WHAT YOU NEED TO DO
Report all lines in the records that hold the string "whose".
++++++
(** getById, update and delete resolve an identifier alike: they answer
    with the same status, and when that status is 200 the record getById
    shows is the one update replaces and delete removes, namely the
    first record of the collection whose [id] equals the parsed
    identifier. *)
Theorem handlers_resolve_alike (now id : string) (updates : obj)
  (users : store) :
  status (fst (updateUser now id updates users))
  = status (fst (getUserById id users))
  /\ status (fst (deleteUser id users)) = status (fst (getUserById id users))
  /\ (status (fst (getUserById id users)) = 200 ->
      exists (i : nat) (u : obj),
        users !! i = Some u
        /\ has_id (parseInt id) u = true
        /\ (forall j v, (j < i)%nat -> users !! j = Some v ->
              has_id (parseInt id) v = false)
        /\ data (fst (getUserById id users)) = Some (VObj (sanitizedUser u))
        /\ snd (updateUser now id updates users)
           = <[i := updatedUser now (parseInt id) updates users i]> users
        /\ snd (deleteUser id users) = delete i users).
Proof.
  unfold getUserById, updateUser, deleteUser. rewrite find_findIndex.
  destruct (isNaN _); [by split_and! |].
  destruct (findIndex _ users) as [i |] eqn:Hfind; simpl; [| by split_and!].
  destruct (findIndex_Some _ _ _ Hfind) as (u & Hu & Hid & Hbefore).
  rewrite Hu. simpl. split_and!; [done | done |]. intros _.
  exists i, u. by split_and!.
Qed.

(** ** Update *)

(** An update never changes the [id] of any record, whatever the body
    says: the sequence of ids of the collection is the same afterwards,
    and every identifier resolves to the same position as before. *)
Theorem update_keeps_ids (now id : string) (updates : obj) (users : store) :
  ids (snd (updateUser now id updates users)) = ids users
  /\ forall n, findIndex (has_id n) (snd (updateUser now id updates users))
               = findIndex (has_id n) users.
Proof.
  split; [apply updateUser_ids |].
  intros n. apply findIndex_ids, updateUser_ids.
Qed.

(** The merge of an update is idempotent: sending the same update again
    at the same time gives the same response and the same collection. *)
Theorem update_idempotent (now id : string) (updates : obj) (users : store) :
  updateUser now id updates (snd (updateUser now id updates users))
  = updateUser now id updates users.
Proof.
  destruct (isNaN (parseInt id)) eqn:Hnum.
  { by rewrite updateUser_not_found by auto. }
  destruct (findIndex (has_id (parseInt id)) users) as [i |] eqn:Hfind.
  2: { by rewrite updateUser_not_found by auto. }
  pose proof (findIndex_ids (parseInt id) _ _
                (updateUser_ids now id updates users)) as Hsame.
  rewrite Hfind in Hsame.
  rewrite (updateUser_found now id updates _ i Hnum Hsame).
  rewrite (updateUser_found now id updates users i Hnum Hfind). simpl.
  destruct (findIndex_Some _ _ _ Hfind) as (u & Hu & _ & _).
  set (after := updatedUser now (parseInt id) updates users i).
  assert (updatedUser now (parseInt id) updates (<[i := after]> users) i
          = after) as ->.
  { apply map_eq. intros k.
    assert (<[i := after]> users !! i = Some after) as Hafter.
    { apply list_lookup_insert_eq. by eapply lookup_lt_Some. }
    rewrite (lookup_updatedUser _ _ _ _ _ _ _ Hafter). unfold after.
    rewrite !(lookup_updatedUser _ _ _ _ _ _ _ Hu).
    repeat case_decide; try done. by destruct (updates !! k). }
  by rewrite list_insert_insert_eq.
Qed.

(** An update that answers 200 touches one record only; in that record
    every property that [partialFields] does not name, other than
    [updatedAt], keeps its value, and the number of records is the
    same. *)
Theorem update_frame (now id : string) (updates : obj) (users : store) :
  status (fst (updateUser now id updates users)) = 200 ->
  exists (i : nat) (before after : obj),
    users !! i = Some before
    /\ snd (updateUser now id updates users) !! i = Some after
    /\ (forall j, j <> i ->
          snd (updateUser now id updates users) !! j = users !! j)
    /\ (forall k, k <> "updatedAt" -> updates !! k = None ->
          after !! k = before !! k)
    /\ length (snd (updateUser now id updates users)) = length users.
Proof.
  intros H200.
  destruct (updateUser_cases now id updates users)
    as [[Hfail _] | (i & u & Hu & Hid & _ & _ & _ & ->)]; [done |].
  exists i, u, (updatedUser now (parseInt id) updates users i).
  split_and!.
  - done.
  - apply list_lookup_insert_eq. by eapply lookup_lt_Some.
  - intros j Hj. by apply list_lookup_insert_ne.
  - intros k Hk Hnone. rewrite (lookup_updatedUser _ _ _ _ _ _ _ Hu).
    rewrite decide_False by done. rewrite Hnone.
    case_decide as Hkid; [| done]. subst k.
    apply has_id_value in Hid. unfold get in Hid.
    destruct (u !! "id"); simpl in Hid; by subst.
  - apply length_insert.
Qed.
++++++
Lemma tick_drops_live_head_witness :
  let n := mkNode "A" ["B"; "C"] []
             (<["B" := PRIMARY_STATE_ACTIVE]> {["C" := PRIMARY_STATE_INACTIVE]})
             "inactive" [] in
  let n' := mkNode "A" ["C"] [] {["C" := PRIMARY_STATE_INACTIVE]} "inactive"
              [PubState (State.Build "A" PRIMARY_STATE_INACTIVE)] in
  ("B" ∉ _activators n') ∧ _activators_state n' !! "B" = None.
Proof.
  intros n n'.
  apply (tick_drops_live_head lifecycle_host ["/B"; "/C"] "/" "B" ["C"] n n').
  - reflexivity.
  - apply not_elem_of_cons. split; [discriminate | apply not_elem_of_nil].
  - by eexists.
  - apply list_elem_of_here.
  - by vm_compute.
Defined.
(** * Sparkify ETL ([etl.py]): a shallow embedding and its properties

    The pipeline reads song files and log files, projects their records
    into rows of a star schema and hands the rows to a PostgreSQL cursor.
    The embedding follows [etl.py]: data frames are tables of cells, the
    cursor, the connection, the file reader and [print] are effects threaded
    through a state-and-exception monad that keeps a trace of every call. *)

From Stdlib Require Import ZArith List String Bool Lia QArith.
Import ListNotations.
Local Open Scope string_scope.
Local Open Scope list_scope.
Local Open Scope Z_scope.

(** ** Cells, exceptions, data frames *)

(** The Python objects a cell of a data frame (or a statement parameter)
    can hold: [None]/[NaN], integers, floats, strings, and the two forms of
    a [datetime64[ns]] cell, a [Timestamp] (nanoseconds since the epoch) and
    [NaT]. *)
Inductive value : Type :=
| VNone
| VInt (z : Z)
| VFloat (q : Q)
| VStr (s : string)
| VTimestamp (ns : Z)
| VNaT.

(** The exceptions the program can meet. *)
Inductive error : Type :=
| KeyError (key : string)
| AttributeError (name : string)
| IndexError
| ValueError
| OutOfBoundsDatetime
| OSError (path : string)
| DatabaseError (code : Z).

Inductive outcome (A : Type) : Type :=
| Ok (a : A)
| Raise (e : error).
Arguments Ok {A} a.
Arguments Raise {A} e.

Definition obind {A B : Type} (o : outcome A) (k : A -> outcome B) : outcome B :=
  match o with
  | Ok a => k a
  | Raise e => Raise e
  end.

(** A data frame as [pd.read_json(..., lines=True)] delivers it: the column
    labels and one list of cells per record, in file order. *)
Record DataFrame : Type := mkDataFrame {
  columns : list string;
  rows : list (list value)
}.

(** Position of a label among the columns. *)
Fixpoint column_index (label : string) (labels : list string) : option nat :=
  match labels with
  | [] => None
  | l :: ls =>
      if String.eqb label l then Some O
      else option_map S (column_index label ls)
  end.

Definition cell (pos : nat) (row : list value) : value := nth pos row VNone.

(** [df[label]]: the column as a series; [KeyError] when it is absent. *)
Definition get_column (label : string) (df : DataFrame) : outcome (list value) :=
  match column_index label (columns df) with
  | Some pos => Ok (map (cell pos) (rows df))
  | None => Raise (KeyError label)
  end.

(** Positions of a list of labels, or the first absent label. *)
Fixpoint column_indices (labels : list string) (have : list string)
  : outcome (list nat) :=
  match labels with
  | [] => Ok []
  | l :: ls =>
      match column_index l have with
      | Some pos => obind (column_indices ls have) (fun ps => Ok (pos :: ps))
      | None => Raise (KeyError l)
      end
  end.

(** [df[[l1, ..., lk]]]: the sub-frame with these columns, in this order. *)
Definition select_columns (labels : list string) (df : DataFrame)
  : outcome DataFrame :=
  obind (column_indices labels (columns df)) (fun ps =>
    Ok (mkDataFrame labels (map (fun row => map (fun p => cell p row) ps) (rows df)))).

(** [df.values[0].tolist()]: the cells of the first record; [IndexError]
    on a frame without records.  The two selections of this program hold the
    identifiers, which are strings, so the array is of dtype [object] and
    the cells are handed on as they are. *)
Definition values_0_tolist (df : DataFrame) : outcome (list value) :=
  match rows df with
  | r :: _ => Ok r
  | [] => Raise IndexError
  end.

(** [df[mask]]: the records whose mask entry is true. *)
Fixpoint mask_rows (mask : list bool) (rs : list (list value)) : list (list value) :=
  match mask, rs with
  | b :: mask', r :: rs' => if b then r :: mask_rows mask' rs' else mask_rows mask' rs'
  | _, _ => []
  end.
++++++
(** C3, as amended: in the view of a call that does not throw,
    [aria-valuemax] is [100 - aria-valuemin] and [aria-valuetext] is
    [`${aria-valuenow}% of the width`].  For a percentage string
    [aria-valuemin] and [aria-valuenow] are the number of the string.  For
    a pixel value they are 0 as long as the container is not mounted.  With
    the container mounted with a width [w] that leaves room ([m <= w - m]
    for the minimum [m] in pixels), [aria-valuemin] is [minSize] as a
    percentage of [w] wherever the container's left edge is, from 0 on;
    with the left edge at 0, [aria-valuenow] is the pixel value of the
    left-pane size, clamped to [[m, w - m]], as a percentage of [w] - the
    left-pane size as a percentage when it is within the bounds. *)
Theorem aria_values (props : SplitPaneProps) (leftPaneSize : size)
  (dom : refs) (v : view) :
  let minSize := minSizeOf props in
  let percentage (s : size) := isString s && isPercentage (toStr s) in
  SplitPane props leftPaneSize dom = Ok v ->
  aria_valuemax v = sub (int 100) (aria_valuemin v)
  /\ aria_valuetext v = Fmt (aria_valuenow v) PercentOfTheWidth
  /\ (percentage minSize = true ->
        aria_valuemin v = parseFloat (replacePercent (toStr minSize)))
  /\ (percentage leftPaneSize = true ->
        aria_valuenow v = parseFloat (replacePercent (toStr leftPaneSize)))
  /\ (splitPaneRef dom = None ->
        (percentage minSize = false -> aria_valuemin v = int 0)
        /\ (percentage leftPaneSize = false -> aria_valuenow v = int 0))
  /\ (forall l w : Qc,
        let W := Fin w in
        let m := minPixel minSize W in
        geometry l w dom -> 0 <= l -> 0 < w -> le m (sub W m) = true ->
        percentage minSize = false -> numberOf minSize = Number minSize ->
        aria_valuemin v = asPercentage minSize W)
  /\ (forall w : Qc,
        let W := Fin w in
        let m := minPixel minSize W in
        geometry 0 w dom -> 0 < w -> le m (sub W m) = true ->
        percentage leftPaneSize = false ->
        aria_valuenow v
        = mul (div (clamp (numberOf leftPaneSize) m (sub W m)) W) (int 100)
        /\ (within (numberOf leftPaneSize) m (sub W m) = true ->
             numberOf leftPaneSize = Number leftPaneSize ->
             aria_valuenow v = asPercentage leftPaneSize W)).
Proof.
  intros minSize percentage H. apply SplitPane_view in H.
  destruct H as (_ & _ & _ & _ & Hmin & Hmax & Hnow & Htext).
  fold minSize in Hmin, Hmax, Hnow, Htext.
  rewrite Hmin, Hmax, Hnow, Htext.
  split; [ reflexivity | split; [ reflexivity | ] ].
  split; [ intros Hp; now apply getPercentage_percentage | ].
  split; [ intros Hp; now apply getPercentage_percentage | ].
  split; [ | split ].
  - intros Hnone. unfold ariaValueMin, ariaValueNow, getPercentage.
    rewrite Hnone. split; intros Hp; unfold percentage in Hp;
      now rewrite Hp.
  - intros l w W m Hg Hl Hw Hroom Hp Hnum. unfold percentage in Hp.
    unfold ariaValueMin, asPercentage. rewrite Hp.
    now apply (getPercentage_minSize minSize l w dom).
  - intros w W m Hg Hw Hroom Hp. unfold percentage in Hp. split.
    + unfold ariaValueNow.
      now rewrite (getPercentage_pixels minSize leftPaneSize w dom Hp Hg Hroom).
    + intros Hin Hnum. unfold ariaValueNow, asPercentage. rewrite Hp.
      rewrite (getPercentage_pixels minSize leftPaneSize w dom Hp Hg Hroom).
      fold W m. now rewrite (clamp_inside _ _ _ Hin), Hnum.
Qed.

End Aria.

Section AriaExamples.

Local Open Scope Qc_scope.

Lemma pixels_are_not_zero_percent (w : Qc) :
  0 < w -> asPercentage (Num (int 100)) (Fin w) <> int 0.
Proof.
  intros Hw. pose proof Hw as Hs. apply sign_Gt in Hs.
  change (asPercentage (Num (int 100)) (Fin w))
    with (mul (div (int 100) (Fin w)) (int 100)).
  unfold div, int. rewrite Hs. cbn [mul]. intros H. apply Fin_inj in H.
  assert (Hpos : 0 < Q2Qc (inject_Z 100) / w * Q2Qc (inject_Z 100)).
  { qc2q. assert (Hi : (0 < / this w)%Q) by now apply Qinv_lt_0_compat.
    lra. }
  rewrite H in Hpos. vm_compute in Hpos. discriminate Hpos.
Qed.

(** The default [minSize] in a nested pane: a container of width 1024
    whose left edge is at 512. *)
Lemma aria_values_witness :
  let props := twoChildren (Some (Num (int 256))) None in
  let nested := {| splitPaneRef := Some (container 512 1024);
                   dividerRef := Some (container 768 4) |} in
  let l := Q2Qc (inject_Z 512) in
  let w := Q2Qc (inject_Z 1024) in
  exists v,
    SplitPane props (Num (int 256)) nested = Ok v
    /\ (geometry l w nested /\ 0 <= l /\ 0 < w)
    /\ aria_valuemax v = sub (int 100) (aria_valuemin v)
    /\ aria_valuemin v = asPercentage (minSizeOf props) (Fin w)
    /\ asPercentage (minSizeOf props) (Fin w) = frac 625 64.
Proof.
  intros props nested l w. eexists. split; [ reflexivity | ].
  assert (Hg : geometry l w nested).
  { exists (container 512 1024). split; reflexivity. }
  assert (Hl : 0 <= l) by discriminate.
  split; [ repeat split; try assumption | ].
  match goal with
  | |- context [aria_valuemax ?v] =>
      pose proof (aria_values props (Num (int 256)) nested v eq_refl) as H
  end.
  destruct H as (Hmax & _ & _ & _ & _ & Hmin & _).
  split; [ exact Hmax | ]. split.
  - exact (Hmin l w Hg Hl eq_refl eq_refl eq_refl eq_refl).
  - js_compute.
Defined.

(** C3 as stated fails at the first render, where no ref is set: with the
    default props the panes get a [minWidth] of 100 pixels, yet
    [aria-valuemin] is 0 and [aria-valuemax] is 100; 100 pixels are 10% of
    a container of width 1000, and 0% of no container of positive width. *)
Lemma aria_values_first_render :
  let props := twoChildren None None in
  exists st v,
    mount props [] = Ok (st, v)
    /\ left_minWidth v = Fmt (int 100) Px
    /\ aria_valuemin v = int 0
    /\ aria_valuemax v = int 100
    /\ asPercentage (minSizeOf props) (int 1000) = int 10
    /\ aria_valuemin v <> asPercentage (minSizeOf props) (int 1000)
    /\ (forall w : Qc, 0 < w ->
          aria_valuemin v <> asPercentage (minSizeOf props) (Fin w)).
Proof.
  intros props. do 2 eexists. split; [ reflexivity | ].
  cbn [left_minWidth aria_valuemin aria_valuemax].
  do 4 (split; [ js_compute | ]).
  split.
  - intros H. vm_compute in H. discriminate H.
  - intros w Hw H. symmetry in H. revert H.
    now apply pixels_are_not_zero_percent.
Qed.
++++++
ANSWER TO THE EXERCISE
    first record of the collection whose [id] equals the parsed
(** [df[mask]]: the records whose mask entry is true. *)
    whose left edge is at 512. *)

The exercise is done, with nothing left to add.